View of Nico Tillie on a green campus

News - 28 October 2021 - Communication BK

The campus is an excellent advertisement for TU Delft, says researcher and landscape architect Nico Tillie (Faculty of Architecture and the Built Environment and Urban Ecology Lab), and should serve as a living lab for the cities of the future.

Cities have already disrupted many natural systems, such as the carbon, water and nutrient cycles. Everything’s fine for a while, but there comes a time when things go wrong. You can see this in such major issues as climate change, health problems and the nitrogen crisis. In the Urban Ecology Lab we ask how synergetic design can be used to make cities as natural as possible, from system level down to plants and butterflies. The TU Delft campus serves as a living lab for that.

The current vision for the campus is not future-proof. It’s based on outdated thinking: extending roads and adding extra buildings. The good news is that things are changing fast. Last year saw the start of the Sustainable Campus project, we have the Green Village and a lot is going on with Campus & Real Estate.

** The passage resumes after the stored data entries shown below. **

(** The flow a prepared hop goes on with. *)
Definition prepared (r : result (FlowId.t * Message * Flow.t H) unit) : list (Flow.t H) :=
  match r with Ok (_, _, g) => [g] | Err _ => [] end.

Lemma safe_prepare f c n v m : safe [f] (prepare_hop getrandom clock checks f c n v m) prepared.
Proof.
  assert (forall g msg, safe [g] (let* _ := finish_failed checks g msg in ret (Err tt)) prepared)
    as Hstop.
  { intros g msg. eapply safe_consume; [apply safe_finalize|]. intros _. by apply safe_give. }
  unfold prepare_hop. past. destruct a as [t|e]; [|apply Hstop].
  past. destruct a as [u|e]; [|apply Hstop]. past. destruct a as [u'|e]; [|apply Hstop].
  eapply (safe_alter _ []); [apply safe_authenticate|]. intros [[m'|e] g]; simpl; [by apply safe_give|].
  past. apply Hstop.
Qed.

Lemma calm_count_hop f : calm (count_hop f).
Proof. unfold count_hop. apply calm_bind; [apply calm_quiet, quiet_modify; by split|].
  intros _. calm.
Qed.

Lemma calm_free_hop f v : calm (free_hop f v).
Proof. unfold free_hop. calm. Qed.
#[local] Hint Resolve calm_count_hop calm_free_hop : calm.

Lemma safe_none {A} f (m : W A) :
  safe [f] m (fun _ => []) -> safe [f] (let* _ := m in ret None) option_list.
Proof. intros Hm. eapply safe_consume; [exact Hm|]. intros _. by apply safe_give. Qed.

Lemma safe_send f c v : safe [f] (on_send getrandom clock checks me f c v) option_list.
Proof.
  unfold on_send. destruct (Value.as_message v) as [m|]; [|apply safe_fail_with].
  eapply safe_bind; [apply safe_prepare|]. intros [[[t m'] g]|e]; simpl; [|by apply safe_give].
  past. apply safe_after; [apply calm_deliver|]. intros [|].
  - past. by apply safe_give.
  - apply safe_none, safe_park_waiting.
Qed.

Lemma safe_receive f d t a b : safe [f] (on_receive clock checks me f d t a b) option_list.
Proof.
  unfold on_receive. destruct (negb _); [apply safe_fail_with|].
  apply (safe_same (f <| Flow.last_receive_dest := Some d |>)); [done..|].
  past. destruct a0 as [[v|]|e].
  - past. eapply (safe_alter _ []); [apply safe_resume|]. intros g.
    apply safe_after; [apply calm_admit|]. intros _. by apply safe_give.
  - apply safe_none, safe_park_on.
  - past. apply safe_none, safe_drop.
Qed.

Lemma safe_await f d t w target : safe [f] (await_reply clock checks f d t w target) option_list.
Proof.
  unfold await_reply. past. destruct a as [[v|]|e].
  - past. apply safe_answer.
  - apply safe_none, safe_park_ask.
  - past. apply safe_none, safe_drop.
Qed.

Lemma safe_ask f d c v t : safe [f] (on_ask getrandom clock checks me f d c v t) option_list.
Proof.
  unfold on_ask. destruct (Value.as_message v) as [m|]; [|apply safe_fail_with].
  eapply safe_bind; [apply safe_prepare|]. intros [[[x m'] g]|e]; simpl; [|by apply safe_give].
  apply (safe_same (g <| Flow.last_receive_dest := Some d |>)); [done..|].
  past. apply safe_after; [apply calm_deliver|]. intros [|].
  - past. apply safe_await.
  - apply safe_none, safe_park_waiting.
Qed.

(** *** A quantum *)

(** A flow whose VM may have ended still counts as one that runs. *)
Definition revive f : Flow.t H :=
  f <| Flow.fvm := with_frames (Flow.fvm f) [Frame.new 0 0 None] |>.

Lemma revive_finalize f o r : safe [revive f] (finalize_flow checks f o r) (fun _ => []).
Proof.
  intros s Hs _ _ a s' E.
  destruct (finalize_flow_ends checks workers f o r s Hs) as (s1 & E1 & Hs1 & M & _).
  rewrite E1 in E. injection E as <- <-. split_and!; [done..|].
  exact (moves_travels _ _ _ _ _ M).
Qed.

Definition held (x : result VmResult.t string * Flow.t H) : Flow.t H :=
  match fst x with
  | Ok (VmResult.Complete _ | VmResult.Trap _) | Err _ => revive (snd x)
  | Ok _ => snd x
  end.

Lemma safe_revive {A} f (m : W A) outs : safe [revive f] m outs -> safe [f] m outs.
Proof. intros Hm s Hs Ha _. apply Hm; [done..|]. by apply Forall_singleton. Qed.

Lemma safe_held {A} r f (m : W A) outs : safe [revive f] m outs -> safe [held (r, f)] m outs.
Proof. intros Hm. destruct r as [[]|]; try exact Hm; by apply safe_revive. Qed.

Lemma calm_reschedule : calm (modify (fun s => s <| metrics ::= fun m =>
  m <| RuntimeMetrics.reschedules ::= RuntimeMetrics.inc |> |>)).
Proof. apply calm_quiet, quiet_modify. by split. Qed.
#[local] Hint Resolve calm_reschedule : calm.

Lemma safe_yield f : safe [f] (on_result getrandom clock checks debug me f VmResult.Yield) option_list.
Proof.
  simpl. apply safe_after; [apply calm_reschedule|intros _]. past.
  apply safe_none, safe_push_local.
Qed.

Lemma safe_sleep f d : safe [f] (on_result getrandom clock checks debug me f (VmResult.Sleep d)) option_list.
Proof.
  simpl. apply safe_none. unfold schedule_sleep. past.
  exact (safe_timer_push workers (mk_entry (after a d) (WakeSleeper f))).
Qed.

Lemma safe_result f r :
  safe [held (Ok r, f)] (on_result getrandom clock checks debug me f r) option_list.
Proof.
  destruct r; unfold held; simpl fst; cbv iota; simpl snd;
    first [apply safe_yield | apply safe_sleep | simpl on_result];
    eauto using safe_self_pid, safe_spawn, safe_send, safe_receive, safe_ask, safe_monitor,
      safe_demonitor, safe_link, safe_unlink, safe_register, safe_whereis, safe_delegate.
  - apply safe_none, revive_finalize.
  - destruct name. apply safe_register.
  - destruct name. apply safe_whereis.
  - apply safe_none, revive_finalize.
Qed.

Lemma safe_run_vm f n :
  safe [f] (run_vm checks f n) (fun x => [held (match fst x with
    | Some r => Ok r | None => Err EmptyString end, snd x)]).
Proof.
  intros s Hs Ha Hr a s' E. rewrite Forall_singleton in Hr. unfold run_vm in E.
  destruct (Vm.run _ _ _) as [r st] eqn:Er. injection E as <- <-.
  assert (good s /\ travels [f] [f] s (s <| wld := Vm.wld st |>)) as [Hs' Ht].
  { split; [done|]. exact (travels_refl [f] s). }
  split_and!; [by destruct Hs'|apply Forall_singleton|].
  - destruct r as [r|]; [|done].
    destruct (run_alive checks (Z.to_nat n) (mk_state (Flow.fvm f) (wld s)) r st Hr Er) as [He|Hv];
      [by destruct r|]. unfold held. simpl. by destruct r.
  - destruct r as [r|]; [|exact Ht]. destruct r; exact Ht.
Qed.

Lemma safe_quantum f : safe [f] (quantum_step checks f) (fun x => [held x]).
Proof.
  unfold quantum_step. past. destruct (a <=? 0); [by apply safe_revive, safe_give|]. past.
  eapply (safe_alter _ [] _ (fun x => held (match fst x with
    | Some r => Ok r | None => Err EmptyString end, snd x))); [apply safe_run_vm|].
  intros [ran g]. apply safe_after; [apply calm_on_quota_opt|]. intros [u|e].
  - past. apply safe_give. by destruct ran.
  - by apply safe_held, safe_give.
Qed.

Lemma safe_fail_held r f msg : safe [held (r, f)] (fail_with checks f msg) option_list.
Proof. apply safe_held, safe_none, revive_finalize. Qed.

(** *** The worker's loop *)

Lemma safe_drive_once f :
  safe [f] (drive_once getrandom clock checks debug me f) option_list.
Proof.
  unfold drive_once. past. destruct a; [apply safe_none, safe_push_local|].
  eapply (safe_alter _ []); [apply safe_quantum|]. intros [[r|msg] g].
  - apply safe_result.
  - apply safe_fail_held.
Qed.

Lemma safe_enter f : safe [f] (enter checks f) option_list.
Proof.
  unfold enter. eapply (safe_alter _ [] _ (fun g => g)).
  - destruct (Flow.pending_message f) as [msg|]; [|by apply safe_give].
    apply (safe_same (f <| Flow.pending_message := None |>)); [done..|]. apply safe_deliver_to.
  - intros g. past. destruct a as [[r|]|e].
    + apply safe_none, safe_finalize.
    + by apply safe_give.
    + past. apply safe_none, safe_drop.
Qed.

Lemma calm_steals : calm (modify (fun s => s <| metrics ::= fun m =>
  m <| RuntimeMetrics.steals ::= RuntimeMetrics.inc |> |>)).
Proof. apply calm_quiet, quiet_modify. by split. Qed.

Lemma safe_steal ws : safe [] (steal_from ws) option_list.
Proof.
  induction ws as [|w ws IH]; simpl; [by apply safe_give|].
  eapply safe_bind; [apply safe_pop_deque|]. intros [f|]; [|exact IH].
  apply safe_after; [apply calm_steals|]. intros _. by apply safe_give.
Qed.

Lemma safe_find_work : safe [] (find_work me) option_list.
Proof.
  unfold find_work. eapply safe_bind; [apply safe_pop_deque|]. intros [f|]; [by apply safe_give|].
  eapply safe_bind; [apply safe_pop_injector|]. intros [f|]; [by apply safe_give|].
  past. apply safe_steal.
Qed.

(** *** The timer *)

Lemma safe_take_at m e :
  safe [] (on_mailbox m (fun mb => Mailbox.take_parked_at mb e)) (ok_or [] option_list).
Proof. eapply (safe_triple workers false), triple_take_at. Qed.

Lemma calm_fire_receiver id m d e : calm (fire_receiver checks id m d e).
Proof.
  unfold fire_receiver. eapply safe_bind; [apply safe_take_at|]. intros [[f|]|x]; simpl; [|calm..].
  destruct (_ && _); [apply safe_panic|]. past.
  eapply (safe_alter _ []); [apply safe_resume|]. intros g. apply safe_inject.
Qed.

Lemma safe_fire e : safe (entry_flows e) (fire checks e) (fun _ => []).
Proof.
  unfold fire, entry_flows. destruct (tpayload e) as [f|id m d ep].
  - eapply safe_consume; [apply safe_inject|]. intros _. calm.
  - apply calm_bind; [apply calm_fire_receiver|]. intros _. calm.
Qed.

End worker.

Section timer.
Context {H R : Type} `{ValueLayout, Allocator, MinHeap} (workers : nat).
Context (clock : R -> instant * R) (checks : bool).
Implicit Types (s : Shared.t H R).
#[local] Abbreviation calm := (calm (H := H) (R := R) workers).
#[local] Abbreviation safe := (safe (H := H) (R := R) workers).

(** Taking the entry on top off the heap. *)
Lemma safe_pop_entry entries top s a s' w :
  lock (heap (timer s)) w = Ok entries -> peek entries = Some top ->
  good workers s -> modify (set_heap (unlock (pop entries))) s = (Some a, s') ->
  good workers s' /\ Forall running (entry_flows top) /\ travels [] (entry_flows top) s s'.
Proof.
  intros El Et Hs [= _ <-]. apply lock_heap in El.
  apply set_heap_travels with entries; [done..| |done]. unfold peek, pop in *.
  assert (entries ≡ₚ top :: delete (top_index (map deadline entries)) entries) as Ep
    by by apply delete_Permutation.
  assert (heap_flows entries ≡ₚ heap_flows (top :: delete (top_index (map deadline entries)) entries))
    as Eh by (unfold heap_flows; by rewrite Ep at 1).
  simpl. by rewrite Eh, heap_flows_cons.
Qed.

Lemma safe_fire_top top :
  safe (entry_flows top) (let* _ := fire checks top in ret Fired) (fun _ => []).
Proof. eapply safe_bind; [apply safe_fire|]. intros u. by apply safe_give. Qed.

But much more is needed: we need to think of how natural systems will be in the future and structure the campus accordingly.
By natural processes, I mean things like water management. The northern part of the campus is draining water away to the surrounding residential districts and yet it’s too dry in summer. Surely we could store water on campus? Create purification ponds and ponds for swimming, filled with water lilies with canoe routes, footpaths and places to hang out. What my students call the ‘slow lane’. Create a network from the campus to the local neighbourhoods, from the botanical garden to the Ackerdijkse lake area. Less tarmac, from car park to park!
We need to build in a nature-inclusive way, with nesting boxes for birds and bats, bee routes and transform some walls into living walls. Create bio-walls bringing all of this together or add a semi-greenhouse for food crops and better energy management.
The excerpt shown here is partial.